§ **Material for the task**:
↓

(* ===== verification/OrgDump.v ===== *)
(** * Dumping an organization and configuring it again (cmd/peribolos/main.go)

    The dump of an organization is a configuration of it: configuring the
    organization by its own dump changes nothing. *)

From S2P Require Import Prelude Api GoText Handler OrgConfig OrgMembers OrgRepos OrgTeams Peribolos.
From Stdlib Require Import SpecFloat.
#[local] Open Scope go_scope.

(** ** An organization at rest

    GitHub's answers while nobody changes anything and no invitation is pending;
    [on_...] say what it answers to changes. *)

Record hub_state := mkHubState {
  hs_org : Organization; hs_bot : string; hs_admins : list string; hs_plain : list string;
  hs_teams : list github_Team; hs_maintainers : Z → list string; hs_members : Z → list string;
  hs_team_repos : Z → list hub_Repo; hs_repos : list hub_Repo; hs_full : string → FullRepo }.

Definition hub (W : hub_state) (team : list OrgCall → result github_Team)
    (membership : list OrgCall → option client_error) (change : list OrgCall → result unit) : OrgGitHub :=
  mkOrgGitHub (λ _, Ok (hs_org W)) (λ _, Ok (hs_bot W))
    (λ calls, Ok match last calls with
      | Some (ListOrgMembers _ r) => if bool_decide (r = RoleAdmin) then hs_admins W else hs_plain W
      | Some (ListTeamMembers id r) => if bool_decide (r = RoleMaintainer) then hs_maintainers W id else hs_members W id
      | _ => []
      end)
    (λ calls, Ok match last calls with Some (ListTeamRepos id) => hs_team_repos W id | _ => hs_repos W end)
    (λ calls, match last calls with
      | Some (GetRepo _ name) => Ok (hs_full W name) | _ => Err (errors_New "no repository") end)
    (λ _, Ok (hs_teams W)) team membership change.

(** ** Handlers that only read and succeed *)

Section idle.
Context {A B : Type}.
Definition idle {A} (m : H OrgCall A) (a : A) : Prop :=
  ∀ tr, ∃ reads, m tr = (tr ++ reads, Some (Ok a)) ∧ no_change reads.

Lemma idle_ret (a : A) : idle (hret a) a.
Proof. intros tr. exists []. by rewrite app_nil_r; split; [|apply no_change_nil]. Qed.
Lemma idle_lift (r : result A) a : r = Ok a → idle (lift r) a.
Proof. intros -> tr. exists []. by rewrite app_nil_r; split; [|apply no_change_nil]. Qed.
Lemma idle_ask (f : list OrgCall → result A) c a :
  is_change c = false → (∀ tr, f (tr ++ [c]) = Ok a) → idle (ask f c) a.
Proof.
  intros Hc Hf tr. exists [c]. unfold ask. rewrite Hf. split; [done|]. by apply no_change_cons, no_change_nil.
Qed.
Lemma idle_bind (m : H OrgCall A) a (k : A → H OrgCall B) b : idle m a → idle (k a) b → idle (hbind m k) b.
Proof.
  intros Hm Hk tr. destruct (Hm tr) as (r1 & E1 & N1). destruct (Hk (tr ++ r1)) as (r2 & E2 & N2).
  exists (r1 ++ r2). rewrite app_assoc. split; [by erewrite hbind_ok|by apply no_change_app].
Qed.
Lemma idle_outcome (f : result A → result B) (m : H OrgCall A) a b :
  idle m a → f (Ok a) = Ok b → idle (outcome f m) b.
Proof.
  intros Hm Hf tr. destruct (Hm tr) as (r1 & E1 & N1). exists r1. split; [|done].
  unfold outcome. rewrite E1. cbn. by rewrite Hf.
Qed.
End idle.
Definition assess (e : event) (options : BugzillaBranchOptions) : H Ev (option assessment) :=
  if ev_missing e then hret (Some (mkAssessment false false missing_response))
  else
    let! bug := getBug e in
    match bug with
    | None => hret None
    | Some bug =>
        let! dependents := dependents_of e options bug in
        match dependents with
        | None => hret None
        | Some dependents =>
            let '(valid, why) := validateBug bug dependents options endpoint in
            if valid : bool then
              let! moved := move_valid e options bug in
              match moved with
              | None => hret None
              | Some moved =>
                  let! linked := link_pr e options in
                  match linked with
                  | None => hret None
                  | Some linked =>
                      hret (Some (mkAssessment true false (valid_response e +:+ moved +:+ linked)))
                  end
              end
            else hret (Some (mkAssessment false true (invalid_response e why)))
        end
    end.

(** The label is changed only if it has to; a failure is only logged. *)
Definition adjust_label (e : event) (label : string) (needs has : bool) : H Ev unit :=
  if needs && negb has
  then or_zero tt (hub (an_done an) (AddLabel (ev_org e) (ev_repo e) (ev_number e) label))
  else if negb needs && has
  then or_zero tt (hub (an_done an) (RemoveLabel (ev_org e) (ev_repo e) (ev_number e) label))
  else hret tt.

Definition adjust_labels (e : event) (a : assessment) : H Ev unit :=
  let! currentLabels := or_zero []
    (hub (an_labels an) (GetIssueLabels (ev_org e) (ev_repo e) (ev_number e))) in
  let! _ := adjust_label e ValidBug (needsValidLabel a) (bool_decide (ValidBug ∈ currentLabels)) in
  adjust_label e InvalidBug (needsInvalidLabel a) (bool_decide (InvalidBug ∈ currentLabels)).

(** ** After the merge *)

(** Have all linked pull requests merged?  [None]: one could not be had. *)
Fixpoint all_merged (e : event) (prs : list ExternalBug) : H Ev (option bool) :=
  match prs with
  | [] => hret (Some true)
  | item :: prs =>
      if bool_decide (ev_org e = eb_Org item ∧ ev_repo e = eb_Repo item ∧ ev_number e = eb_Num item) then
        if ev_merged e then all_merged e prs else hret (Some false)
      else
        let! r := attempt (hub (an_pr an) (GetPullRequest (eb_Org item) (eb_Repo item) (eb_Num item))) in
        match r with
        | Err err =>
            let! _ := comment e (formatError ("checking the state of a related pull request at https://github.com/"
              +:+ eb_Org item +:+ "/" +:+ eb_Repo item +:+ "/pull/" +:+ itoa (eb_Num item)) (ev_bugId e) err) in
            hret None
        | Ok pr => if gpr_Merged pr then all_merged e prs else hret (Some false)
        end
  end.

Definition migrate (e : event) (options : BugzillaBranchOptions) : H Ev unit :=
  let! r := bz (an_prs an) (BGetExternalBugPRsOnBug (ev_bugId e)) in
  match r with
  | inr err => comment e (formatError "searching for external tracker bugs" (ev_bugId e) (bz_Error err))
  | inl prs =>
      let! shouldMigrate := all_merged e prs in
      match shouldMigrate, AsBugUpdate (bo_StateAfterMerge options) None with
      | Some true, Some update =>
          let state := pretty_state (bo_StateAfterMerge options) in
          let! failure := bz (an_update an) (BUpdateBug (ev_bugId e) update) in
          match failure with
          | Some err => comment e (formatError ("updating to the " +:+ state +:+ " state") (ev_bugId e) (bz_Error err))
          | None => comment e ("All pull requests linked via external trackers have merged. " +:+
                      bugLink (ev_bugId e) endpoint +:+ " has been moved to the " +:+ state +:+ " state.")
          end
      | _, _ => hret tt
      end
  end.

Definition handleMerge (e : event) (options : BugzillaBranchOptions) : H Ev unit :=
  match bo_StateAfterMerge options with
  | None => hret tt
  | Some state =>
      if ev_missing e then hret tt
      else if isSome (bo_ValidStates options) || isSome (bo_StateAfterValidation options) then
        let! bug := getBug e in
        match bug with
        | None => hret tt
        | Some bug =>
            if bugMatchesStates bug (allowed_states options) then migrate e options
            else comment e (bugLink (ev_bugId e) endpoint +:+ " is in an unrecognized state (" +:+
                   PrettyStatus (bug_Status bug) (bug_Resolution bug) +:+ ") and will not be moved to the " +:+
                   BugzillaBugState_String state +:+ " state.")
        end
      else migrate e options
  end.

Definition handle (e : event) (options : BugzillaBranchOptions) : H Ev unit :=
  if ev_merged e then handleMerge e options
  else
    let! a := assess e options in
    match a with
    | None => hret tt
    | Some a =>
        let! _ := adjust_labels e a in
        comment e (response_text a)
    end.

(** ** What is handled *)

Definition issue_response : string :=
  "Bugzilla bug referencing is only supported for Pull Requests, not issues.".

(** The bug a title refers to. *)
Definition with_bug (e : Z → bool → event) (title : string) : result event :=
  match titleMatch title with
  | None => Ok (e 0%Z true)
  | Some digits => rbind (Atoi digits) (λ id, Ok (e id false))
  end.

Definition digestComment (gce : GenericCommentEvent) : H Ev (option event) :=
  if bool_decide (gc_Action gce ≠ GenericCommentActionCreated) then hret None
  else if negb (commandMatch (gc_Body gce)) then hret None
  else
    let org := gc_Org gce in
    let repo := gc_Repo gce in
    let number := gc_Number gce in
    if negb (gc_IsPR gce) then
      let! _ := hub (an_done an) (CreateComment org repo number
        (FormatResponseRaw (gc_Body gce) (gc_HTMLURL gce) (gc_User gce) issue_response)) in
      hret None
    else
      let! pr := hub (an_pr an) (GetPullRequest org repo number) in
      let! e := lift (with_bug (λ id missing, mkEvent org repo (gpr_BaseRef pr) number id missing
        (gpr_Merged pr) (gc_Body gce) (gc_HTMLURL gce) (gc_User gce)) (gpr_Title pr)) in
      hret (Some e).

(** [title_from]: the former title in the changes, if they can be unmarshalled. *)
Definition digestPR (title_from : option string) (pre : PullRequestEvent)
    (validateByDefault : option bool) : result (option event) :=
  let pr := pe_PullRequest pre in
  if bool_decide (pe_Action pre ≠ PullRequestActionOpened) &&
     bool_decide (pe_Action pre ≠ PullRequestActionReopened) &&
     bool_decide (pe_Action pre ≠ PullRequestActionEdited) &&
     negb (bool_decide (pe_Action pre = "closed") && gpr_Merged pr) then Ok None
  else
    rbind (with_bug (λ id missing, mkEvent (gpr_BaseRepoOwner pr) (gpr_BaseRepoName pr) (gpr_BaseRef pr)
      (gpr_Number pr) id missing (gpr_Merged pr) (gpr_Title pr) (gpr_HTMLURL pr) (gpr_UserLogin pr))
      (gpr_Title pr)) (λ e,
    let intermediate :=
      if negb (ev_missing e) || default false validateByDefault then Some e else None in
    match title_from with
    | None => Ok intermediate
    | Some from =>
        match titleMatch from with
        | None => Ok intermediate
        | Some prev =>
            match Atoi prev with
            | Err _ => Ok intermediate
            | Ok prevId => if bool_decide (prevId = ev_bugId e) then Ok None else Ok (Some e)
            end
        end
    end).

Context `{GoRange} (config : BugzillaOptions.Bugzilla) (changes_title : PullRequestEvent → option string).

Definition handleGenericComment (gce : GenericCommentEvent) : H Ev unit :=
  let! event := digestComment gce in
  match event with
  | Some e => handle e (OptionsForBranch config (ev_org e) (ev_repo e) (ev_baseRef e))
  | None => hret tt
  end.

Definition handlePullRequest (pre : PullRequestEvent) : H Ev unit :=
  let pr := pe_PullRequest pre in
  let options := OptionsForBranch config (gpr_BaseRepoOwner pr) (gpr_BaseRepoName pr) (gpr_BaseRef pr) in
  let! event := lift (digestPR (changes_title pre) pre (bo_ValidateByDefault options)) in
  match event with
  | Some e => handle e options
  | None => hret tt
  end.
End bugzilla.

(** ** Titles *)

Example titleMatch_first : titleMatch "fix: bug 12: and Bug 13:" = Some "12".
Proof. reflexivity. Qed.
Example titleMatch_line : titleMatch (text ["some"; "Bug 13: x"]) = None.
Proof. reflexivity. Qed.

(** A bug is valid exactly if it passes every check. *)
Lemma validateBug_valid bug dependents options endpoint :
  (validateBug bug dependents options endpoint).1 =
  bool_decide (Forall (λ r, r = None) (checks bug dependents options endpoint)).
Proof.
  unfold validateBug. generalize (checks bug dependents options endpoint). intros l.
  assert (∀ acc, (foldl note acc l).1 = acc.1 && bool_decide (Forall (λ r, r = None) l)) as ->; [|done].
  induction l as [|r l IH]; intros [b errs]; cbn [foldl]; [by rewrite andb_true_r|].
  rewrite IH, (bool_decide_ext (Forall (λ x, x = None) (r :: l)) (r = None ∧ Forall (λ x, x = None) l))
    by (rewrite Forall_cons; done).
  destruct r as [x|]; cbn [note fst].
  - rewrite (bool_decide_eq_false_2 (Some x = None ∧ _)) by naive_solver. by rewrite andb_false_r.
  - f_equal. apply bool_decide_ext. naive_solver.
Qed.

(** ** What is done, and on account of what *)

Section spec.
Context (an : Answers) (endpoint : string) (Error : error → string).

(** The answer of the Bugzilla client to a call made before. *)
Definition told {A} (answer : list Ev → A) (q : Ev) (P : A → Prop) (tr : list Ev) : Prop :=
  answered (λ tr, Ok (answer tr)) q P tr.

Definition is_bug (bug : Bug) (r : option Bug + bz_error) : Prop := r = inl (Some bug).
Definition no_bug_told (r : option Bug + bz_error) : Prop := ∀ bug, r ≠ inl (Some bug).

Section one.
Variables (e : event) (options : BugzillaBranchOptions).

(** The bug and those it depends on were had, and the verdict on them. *)
Definition judged (bug : Bug) (valid : bool) (tr : list Ev) : Prop :=
  ∃ dependents,
    told (an_bug an) (BGetBug (ev_bugId e)) (is_bug bug) tr ∧
    (if isSome (bo_DependentBugStates options) || isSome (bo_DependentBugTargetRelease options)
     then Forall2 (λ id d, told (an_bug an) (BGetBug id) (is_bug d) tr) (bug_DependsOn bug) dependents
     else dependents = []) ∧
    (validateBug bug dependents options endpoint).1 = valid.

(** The state of the bug is one it was let into, if any are named. *)
Definition expected_state (tr : list Ev) : Prop :=
  isSome (bo_ValidStates options) || isSome (bo_StateAfterValidation options) = true →
  ∃ bug, told (an_bug an) (BGetBug (ev_bugId e)) (is_bug bug) tr ∧
    bugMatchesStates bug (allowed_states options) = true.

(** A linked pull request has merged: this one, or one GitHub said so of. *)
Definition item_merged (item : ExternalBug) (tr : list Ev) : Prop :=
  (ev_org e = eb_Org item ∧ ev_repo e = eb_Repo item ∧ ev_number e = eb_Num item) ∨
  answered (an_pr an) (Hub (GetPullRequest (eb_Org item) (eb_Repo item) (eb_Num item)))
    (λ pr, gpr_Merged pr = true) tr.

(** All linked pull requests have merged. *)
Definition all_linked_merged (tr : list Ev) : Prop :=
  ∃ prs, told (an_prs an) (BGetExternalBugPRsOnBug (ev_bugId e)) (λ r, r = inl prs) tr ∧
    ∀ item, item ∈ prs → item_merged item tr.

Definition on_this (org repo : string) (number : Z) : Prop :=
  org = ev_org e ∧ repo = ev_repo e ∧ number = ev_number e.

↑

Find the number of lines in the records that include the word "OrgCall". Write only that number.

6